EXERCISE INSTRUCTIONS »
Please set down the entries below once more, exactly.

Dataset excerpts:
[Start of section]

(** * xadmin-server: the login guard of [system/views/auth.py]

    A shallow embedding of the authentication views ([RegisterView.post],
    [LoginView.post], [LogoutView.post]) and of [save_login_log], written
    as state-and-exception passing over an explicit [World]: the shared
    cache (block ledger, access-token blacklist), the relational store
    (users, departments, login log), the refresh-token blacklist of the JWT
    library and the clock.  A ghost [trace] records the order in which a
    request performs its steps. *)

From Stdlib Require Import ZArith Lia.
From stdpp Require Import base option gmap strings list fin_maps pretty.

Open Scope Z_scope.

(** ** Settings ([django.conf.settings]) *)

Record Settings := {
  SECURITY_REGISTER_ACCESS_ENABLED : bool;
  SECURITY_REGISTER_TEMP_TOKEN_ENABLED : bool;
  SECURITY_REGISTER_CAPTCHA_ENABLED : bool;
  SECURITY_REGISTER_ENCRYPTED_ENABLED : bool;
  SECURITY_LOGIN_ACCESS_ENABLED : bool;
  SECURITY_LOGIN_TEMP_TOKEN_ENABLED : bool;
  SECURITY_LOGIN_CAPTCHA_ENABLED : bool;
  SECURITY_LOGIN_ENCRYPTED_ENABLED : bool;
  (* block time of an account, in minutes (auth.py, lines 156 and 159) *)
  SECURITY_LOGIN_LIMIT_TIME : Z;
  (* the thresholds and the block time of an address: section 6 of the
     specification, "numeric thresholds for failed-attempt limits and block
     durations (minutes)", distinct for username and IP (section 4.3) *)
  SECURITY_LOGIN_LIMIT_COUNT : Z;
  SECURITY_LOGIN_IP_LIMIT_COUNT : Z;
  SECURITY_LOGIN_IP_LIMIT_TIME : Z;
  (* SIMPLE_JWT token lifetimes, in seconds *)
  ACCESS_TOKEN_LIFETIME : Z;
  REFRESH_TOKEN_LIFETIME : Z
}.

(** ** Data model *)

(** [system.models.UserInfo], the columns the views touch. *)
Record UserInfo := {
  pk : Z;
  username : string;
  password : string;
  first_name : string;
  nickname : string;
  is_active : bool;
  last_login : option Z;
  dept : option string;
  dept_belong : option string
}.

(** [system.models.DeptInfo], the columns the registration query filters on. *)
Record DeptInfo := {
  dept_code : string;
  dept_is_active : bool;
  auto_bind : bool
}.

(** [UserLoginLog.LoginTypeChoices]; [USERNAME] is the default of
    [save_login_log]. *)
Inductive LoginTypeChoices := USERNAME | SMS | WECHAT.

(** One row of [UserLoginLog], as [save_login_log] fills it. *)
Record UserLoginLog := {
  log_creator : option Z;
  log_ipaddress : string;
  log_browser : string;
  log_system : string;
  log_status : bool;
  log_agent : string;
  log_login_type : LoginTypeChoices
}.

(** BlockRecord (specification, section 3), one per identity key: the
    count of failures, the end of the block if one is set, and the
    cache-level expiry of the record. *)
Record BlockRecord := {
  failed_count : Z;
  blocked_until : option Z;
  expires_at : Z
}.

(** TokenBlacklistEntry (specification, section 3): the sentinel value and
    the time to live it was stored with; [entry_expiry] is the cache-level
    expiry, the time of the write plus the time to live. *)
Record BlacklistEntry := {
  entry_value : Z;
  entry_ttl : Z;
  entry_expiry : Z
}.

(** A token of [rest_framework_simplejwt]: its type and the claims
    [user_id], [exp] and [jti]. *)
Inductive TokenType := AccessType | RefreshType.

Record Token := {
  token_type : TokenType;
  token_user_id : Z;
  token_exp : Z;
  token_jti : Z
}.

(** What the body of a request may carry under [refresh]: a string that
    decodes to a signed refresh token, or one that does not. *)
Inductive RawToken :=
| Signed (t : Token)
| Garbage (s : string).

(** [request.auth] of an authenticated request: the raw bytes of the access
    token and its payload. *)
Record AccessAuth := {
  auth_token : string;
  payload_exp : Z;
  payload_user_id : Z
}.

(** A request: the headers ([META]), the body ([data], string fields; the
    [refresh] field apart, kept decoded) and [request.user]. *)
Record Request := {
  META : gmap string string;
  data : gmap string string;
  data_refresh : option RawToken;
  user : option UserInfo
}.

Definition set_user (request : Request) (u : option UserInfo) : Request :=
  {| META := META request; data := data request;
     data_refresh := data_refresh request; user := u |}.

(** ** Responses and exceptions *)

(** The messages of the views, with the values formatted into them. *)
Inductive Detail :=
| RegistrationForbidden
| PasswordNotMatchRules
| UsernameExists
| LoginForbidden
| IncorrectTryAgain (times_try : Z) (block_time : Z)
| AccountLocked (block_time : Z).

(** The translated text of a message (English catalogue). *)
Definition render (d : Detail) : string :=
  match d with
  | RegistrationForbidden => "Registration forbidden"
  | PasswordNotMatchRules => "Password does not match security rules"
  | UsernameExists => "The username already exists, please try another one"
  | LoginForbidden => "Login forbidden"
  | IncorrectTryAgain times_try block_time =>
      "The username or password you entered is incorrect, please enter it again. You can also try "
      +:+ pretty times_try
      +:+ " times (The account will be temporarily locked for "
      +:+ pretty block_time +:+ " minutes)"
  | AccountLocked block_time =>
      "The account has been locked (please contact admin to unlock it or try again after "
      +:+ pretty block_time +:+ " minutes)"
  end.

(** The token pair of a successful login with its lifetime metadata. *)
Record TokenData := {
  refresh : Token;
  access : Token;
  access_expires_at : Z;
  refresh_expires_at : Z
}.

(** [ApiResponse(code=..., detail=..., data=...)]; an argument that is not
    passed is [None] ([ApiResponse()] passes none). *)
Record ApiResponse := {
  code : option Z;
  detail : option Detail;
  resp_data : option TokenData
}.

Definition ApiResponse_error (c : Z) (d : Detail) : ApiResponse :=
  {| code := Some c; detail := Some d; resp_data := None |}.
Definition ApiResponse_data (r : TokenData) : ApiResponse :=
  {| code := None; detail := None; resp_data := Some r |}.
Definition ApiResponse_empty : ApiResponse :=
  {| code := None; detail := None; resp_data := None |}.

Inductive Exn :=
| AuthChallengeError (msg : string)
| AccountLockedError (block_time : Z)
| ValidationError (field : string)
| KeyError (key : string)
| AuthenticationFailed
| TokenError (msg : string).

[End of section]

TASK OUTPUT »
(** * xadmin-server: the login guard of [system/views/auth.py]

    A shallow embedding of the authentication views ([RegisterView.post],
    [LoginView.post], [LogoutView.post]) and of [save_login_log], written
    as state-and-exception passing over an explicit [World]: the shared
    cache (block ledger, access-token blacklist), the relational store
    (users, departments, login log), the refresh-token blacklist of the JWT
    library and the clock.  A ghost [trace] records the order in which a
    request performs its steps. *)

From Stdlib Require Import ZArith Lia.
From stdpp Require Import base option gmap strings list fin_maps pretty.

Open Scope Z_scope.

(** ** Settings ([django.conf.settings]) *)

Record Settings := {
  SECURITY_REGISTER_ACCESS_ENABLED : bool;
  SECURITY_REGISTER_TEMP_TOKEN_ENABLED : bool;
  SECURITY_REGISTER_CAPTCHA_ENABLED : bool;
  SECURITY_REGISTER_ENCRYPTED_ENABLED : bool;
  SECURITY_LOGIN_ACCESS_ENABLED : bool;
  SECURITY_LOGIN_TEMP_TOKEN_ENABLED : bool;
  SECURITY_LOGIN_CAPTCHA_ENABLED : bool;
  SECURITY_LOGIN_ENCRYPTED_ENABLED : bool;
  (* block time of an account, in minutes (auth.py, lines 156 and 159) *)
  SECURITY_LOGIN_LIMIT_TIME : Z;
  (* the thresholds and the block time of an address: section 6 of the
     specification, "numeric thresholds for failed-attempt limits and block
     durations (minutes)", distinct for username and IP (section 4.3) *)
  SECURITY_LOGIN_LIMIT_COUNT : Z;
  SECURITY_LOGIN_IP_LIMIT_COUNT : Z;
  SECURITY_LOGIN_IP_LIMIT_TIME : Z;
  (* SIMPLE_JWT token lifetimes, in seconds *)
  ACCESS_TOKEN_LIFETIME : Z;
  REFRESH_TOKEN_LIFETIME : Z
}.

(** ** Data model *)

(** [system.models.UserInfo], the columns the views touch. *)
Record UserInfo := {
  pk : Z;
  username : string;
  password : string;
  first_name : string;
  nickname : string;
  is_active : bool;
  last_login : option Z;
  dept : option string;
  dept_belong : option string
}.

(** [system.models.DeptInfo], the columns the registration query filters on. *)
Record DeptInfo := {
  dept_code : string;
  dept_is_active : bool;
  auto_bind : bool
}.

(** [UserLoginLog.LoginTypeChoices]; [USERNAME] is the default of
    [save_login_log]. *)
Inductive LoginTypeChoices := USERNAME | SMS | WECHAT.

(** One row of [UserLoginLog], as [save_login_log] fills it. *)
Record UserLoginLog := {
  log_creator : option Z;
  log_ipaddress : string;
  log_browser : string;
  log_system : string;
  log_status : bool;
  log_agent : string;
  log_login_type : LoginTypeChoices
}.

(** BlockRecord (specification, section 3), one per identity key: the
    count of failures, the end of the block if one is set, and the
    cache-level expiry of the record. *)
Record BlockRecord := {
  failed_count : Z;
  blocked_until : option Z;
  expires_at : Z
}.

(** TokenBlacklistEntry (specification, section 3): the sentinel value and
    the time to live it was stored with; [entry_expiry] is the cache-level
    expiry, the time of the write plus the time to live. *)
Record BlacklistEntry := {
  entry_value : Z;
  entry_ttl : Z;
  entry_expiry : Z
}.

(** A token of [rest_framework_simplejwt]: its type and the claims
    [user_id], [exp] and [jti]. *)
Inductive TokenType := AccessType | RefreshType.

Record Token := {
  token_type : TokenType;
  token_user_id : Z;
  token_exp : Z;
  token_jti : Z
}.

(** What the body of a request may carry under [refresh]: a string that
    decodes to a signed refresh token, or one that does not. *)
Inductive RawToken :=
| Signed (t : Token)
| Garbage (s : string).

(** [request.auth] of an authenticated request: the raw bytes of the access
    token and its payload. *)
Record AccessAuth := {
  auth_token : string;
  payload_exp : Z;
  payload_user_id : Z
}.

(** A request: the headers ([META]), the body ([data], string fields; the
    [refresh] field apart, kept decoded) and [request.user]. *)
Record Request := {
  META : gmap string string;
  data : gmap string string;
  data_refresh : option RawToken;
  user : option UserInfo
}.

Definition set_user (request : Request) (u : option UserInfo) : Request :=
  {| META := META request; data := data request;
     data_refresh := data_refresh request; user := u |}.

(** ** Responses and exceptions *)

(** The messages of the views, with the values formatted into them. *)
Inductive Detail :=
| RegistrationForbidden
| PasswordNotMatchRules
| UsernameExists
| LoginForbidden
| IncorrectTryAgain (times_try : Z) (block_time : Z)
| AccountLocked (block_time : Z).

(** The translated text of a message (English catalogue). *)
Definition render (d : Detail) : string :=
  match d with
  | RegistrationForbidden => "Registration forbidden"
  | PasswordNotMatchRules => "Password does not match security rules"
  | UsernameExists => "The username already exists, please try another one"
  | LoginForbidden => "Login forbidden"
  | IncorrectTryAgain times_try block_time =>
      "The username or password you entered is incorrect, please enter it again. You can also try "
      +:+ pretty times_try
      +:+ " times (The account will be temporarily locked for "
      +:+ pretty block_time +:+ " minutes)"
  | AccountLocked block_time =>
      "The account has been locked (please contact admin to unlock it or try again after "
      +:+ pretty block_time +:+ " minutes)"
  end.

(** The token pair of a successful login with its lifetime metadata. *)
Record TokenData := {
  refresh : Token;
  access : Token;
  access_expires_at : Z;
  refresh_expires_at : Z
}.

(** [ApiResponse(code=..., detail=..., data=...)]; an argument that is not
    passed is [None] ([ApiResponse()] passes none). *)
Record ApiResponse := {
  code : option Z;
  detail : option Detail;
  resp_data : option TokenData
}.

Definition ApiResponse_error (c : Z) (d : Detail) : ApiResponse :=
  {| code := Some c; detail := Some d; resp_data := None |}.
Definition ApiResponse_data (r : TokenData) : ApiResponse :=
  {| code := None; detail := None; resp_data := Some r |}.
Definition ApiResponse_empty : ApiResponse :=
  {| code := None; detail := None; resp_data := None |}.

Inductive Exn :=
| AuthChallengeError (msg : string)
| AccountLockedError (block_time : Z)
| ValidationError (field : string)
| KeyError (key : string)
| AuthenticationFailed
| TokenError (msg : string).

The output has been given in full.